"Der Ami hat doch gar kein Interesse daran", murrte Hesse.
"Das Wort, der Ami, ist ebenso oberflächlich wie der Jude, der Neger. Es gibt überall sone und solche."
"Leider haben die Solchen meist zu bestimmen."
"Das beeindruckt mich so an Wuntram. Er versucht, sich an die Vernünftigen zu halten, aber auch mit den anderen auszukommen."
Hesse sah, wie Suling jetzt etwas in die Menge schrie, und die PWs gaben nach draußen weiter, Top-Tabak und Zigarettenpapier seien ausverkauft. Die Wut der Enttäuschten richtete sich gegen den unschuldigen Suling. Hesse registrierte es trotzdem mit Genugtuung. Er fand außerdem, er müsse den altklugen Bemerkungen Kresserts einen Dämpfer aufsetzen, und entgegnete ihm: "Bauer würde sagen, das birgt die Gefahr der Prinzipienlosigkeit."

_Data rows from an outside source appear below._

Lemma binary_round_aux_inexact (s : bool) (q e : Z) (l : location) :
  0 < q -> e <= fexp prec emax (mag q + e) ->
  binary_round_aux prec emax s q e l =
  binary_round_aux prec emax s (4 * q + loc_code l) (e - 2) loc_Exact.
Proof.
  intros Hq Hpre. pose proof (loc_code_range l) as Hc.
  assert (Es : shr_fexp prec emax q e l =
               shr_fexp prec emax (4 * q + loc_code l) (e - 2) loc_Exact).
  { unfold shr_fexp.
    rewrite (Zdigits2_mag q Hq), (Zdigits2_mag (4 * q + loc_code l)) by lia.
    rewrite mag_sticky by lia.
    rewrite shr_record_of_loc_code by lia.
    change (shr_record_of_loc (4 * q + loc_code l) loc_Exact)
      with (rec_of (4 * q + loc_code l) 0).
    rewrite !shr_rec_of by lia.
    replace (mag q + 2 + (e - 2)) with (mag q + e) by lia.
    f_equal; [f_equal|]; lia. }
  unfold binary_round_aux. rewrite Es. reflexivity.
Qed.

(** ** Division by one hundred *)

Lemma new_location_100 (r : Z) :
  loc_code (new_location 100 r) = hundred_code r.
Proof.
  unfold new_location, hundred_code. change (Z.even 100) with true. cbv iota.
  unfold new_location_even. destruct (r =? 0); [reflexivity|].
  destruct (2 * r ?= 100); reflexivity.
Qed.
Lemma loop_all_emitted (body : value -> result outcome) (encode : transaction -> value)
    (ts : list transaction) :
  (forall t, In t ts -> body (encode t) = Ok (Emit t)) ->
  loop body (map encode ts) = {| processedData := ts; skipped := 0 |}.
Proof.
  intros H. unfold loop. rewrite fold_step. cbn [processedData skipped start app Nat.add].
  f_equal.
  - induction ts as [|t ts IH]; [reflexivity|].
    cbn [map flat_map]. unfold emitted at 1. rewrite (H t (or_introl eq_refl)).
    cbn [app]. f_equal. apply IH. intros t' Ht'. apply H. right. exact Ht'.
  - induction ts as [|t ts IH]; [reflexivity|].
    cbn [map filter]. unfold rejected at 1. rewrite (H t (or_introl eq_refl)).
    apply IH. intros t' Ht'. apply H. right. exact Ht'.
Qed.

(** The document-shaped adapter accepts its own output: with an allow-list
    of truthy names (or none), validating the records of a run again, under
    the same options, returns exactly these records and skips nothing. *)
Theorem validated_documents_stay (items : list value) (options : DataLoader.Options.t)
    (r : run) :
  forallb toBoolean (DataLoader.orDefault (DataLoader.Options.buildingTypes options) []) = true ->
  DataLoader.validateAndProcessData (Arr items) options = Ok r ->
  DataLoader.validateAndProcessData (Arr (map asObject (processedData r))) options
  = Ok {| processedData := processedData r; skipped := 0 |}.
Proof.
  intros Hall Hr. rewrite validateAndProcessData_array in Hr. injection Hr as <-.
  rewrite validateAndProcessData_array. f_equal.
  apply loop_all_emitted. intros t Ht. apply loop_In in Ht.
  destruct Ht as (item & _ & Hitem).
  exact (validateItem_again _ _ _ item t Hall Hitem).
Qed.
(** Every act of every thread preserves [reach_inv]. *)
Lemma reach_step (w0 : World DB) (speed : string) (a : act) s :
  reach_inv w0 speed s → reach_inv w0 speed (apply_act gettext speed s a).
Proof.
  intros Hinv. destruct a as [ev| |]; cbn [apply_act].
  - destruct (dispatch_frame ev s) as (Hpc & Hcons & Hdb & Hcalls).
    eapply reach_inv_frame; eassumption.
  - unfold waiter_step. unfold reach_inv in Hinv.
    destruct (wt_pc s) eqn:Hpc.
    + destruct Hinv as (Hdb & Hcalls & Hcons).
      unfold reach_inv. cbn [wt_pc wt_world wt_consumed]. run_m.
      rewrite Hdb, db_calls_app, Hcalls. close_inv.
    + destruct Hinv as (Hdb & Hcalls & Hcons).
      destruct (read_start_spec speed (wt_world s)) as (w' & Hrs & Hdb' & _ & Hcalls').
      rewrite Hrs. rewrite Hdb, db_at_read_unfold in Hdb'.
      rewrite Hcalls, calls_to_read_unfold in Hcalls'.
      rewrite Hdb, db_at_read_unfold.
      fold (starting_left speed w0).
      destruct (starting_left speed w0 <? 1)%Z eqn:Hl; cbn [negb];
        unfold reach_inv; cbn [wt_pc wt_world wt_consumed].
      * close_inv.
      * close_inv.
    + destruct Hinv as (Hdb & Hcalls & Hstart).
      destruct (wt_queue s) as [|[l t] q'] eqn:Hq.
      * unfold reach_inv. rewrite Hpc. close_inv.
      * destruct (l <? 1)%Z; unfold reach_inv; cbn [wt_pc wt_world wt_consumed].
        -- run_m. rewrite db_calls_app, app_nil_r.
           close_inv.
        -- destruct (show_progress_spec (wt_world s) l t) as (w' & Hsp & Hdb' & _ & Hcalls').
           unfold run_in. rewrite Hsp. cbn [snd]. rewrite Hdb', Hcalls'.
           close_inv.
    + unfold reach_inv. rewrite Hpc. exact Hinv.
    + unfold reach_inv. rewrite Hpc. exact Hinv.
  - unfold interrupt. unfold reach_inv in Hinv.
    destruct (wt_pc s) eqn:Hpc; unfold reach_inv; cbn [wt_pc wt_world wt_consumed];
      rewrite ?Hpc; intuition.
Qed.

Kressert lächelte ein wenig mitleidig. "Dabei ist er noch einer der Beweglichsten. Bin gespannt, wer sich bei den Kommunisten in Bezug auf die Lagersprecherwahl durchsetzen wird. Morgen früh beim Appell wird sie offiziell bekannt gegeben."
"Demnach haben sie im Headquarter ihren Mann gefunden?"
"Allerdings. Klee heißt der Gegenkandidat."
"Wuntram wird ihn um Längen schlagen."
"Nicht, wenn Zecke ebenfalls kandidiert."
"Das glaubst du doch selbst nicht."
"Die maßgeblichen Kommunisten sitzen jetzt bei Zecke. Wäre es so einfach, sie hätten die Besprechung längst beendet."
Hesse schwieg betroffen. Es war ihm unvorstellbar, dass es Bauer mit seinen Freunden nicht gelingen könnte, Zecke umzustimmen. Hesse kannte Zecke nur von fern, wusste aber von seiner hohen Zuchthausstrafe und dass er bei 999 um ein Haar erschossen worden wäre. Jemand hatte Zecke gewarnt. Als sie gekommen waren, um ihn zu verhaften, war er in amerikanische Gefangenschaft geflüchtet. Wie hoch überragte Zecke einen Hesse an persönlicher Tapferkeit. Dieser Mann sollte nicht zu überzeugen sein?
Kressert wie Hesse sahen, dass sie heute nicht in aller Ruhe einkaufen konnten, und wandten sich ab vom Getümmel. Vor der Baracke Kresserts sagte Hesse impulsiv: "Du wirst es erleben, dass du zu schwarz siehst."
"Hoffentlich." Kresserts rundes Gesicht unter dem hellblonden Haar sah nicht hoffnungsvoll aus.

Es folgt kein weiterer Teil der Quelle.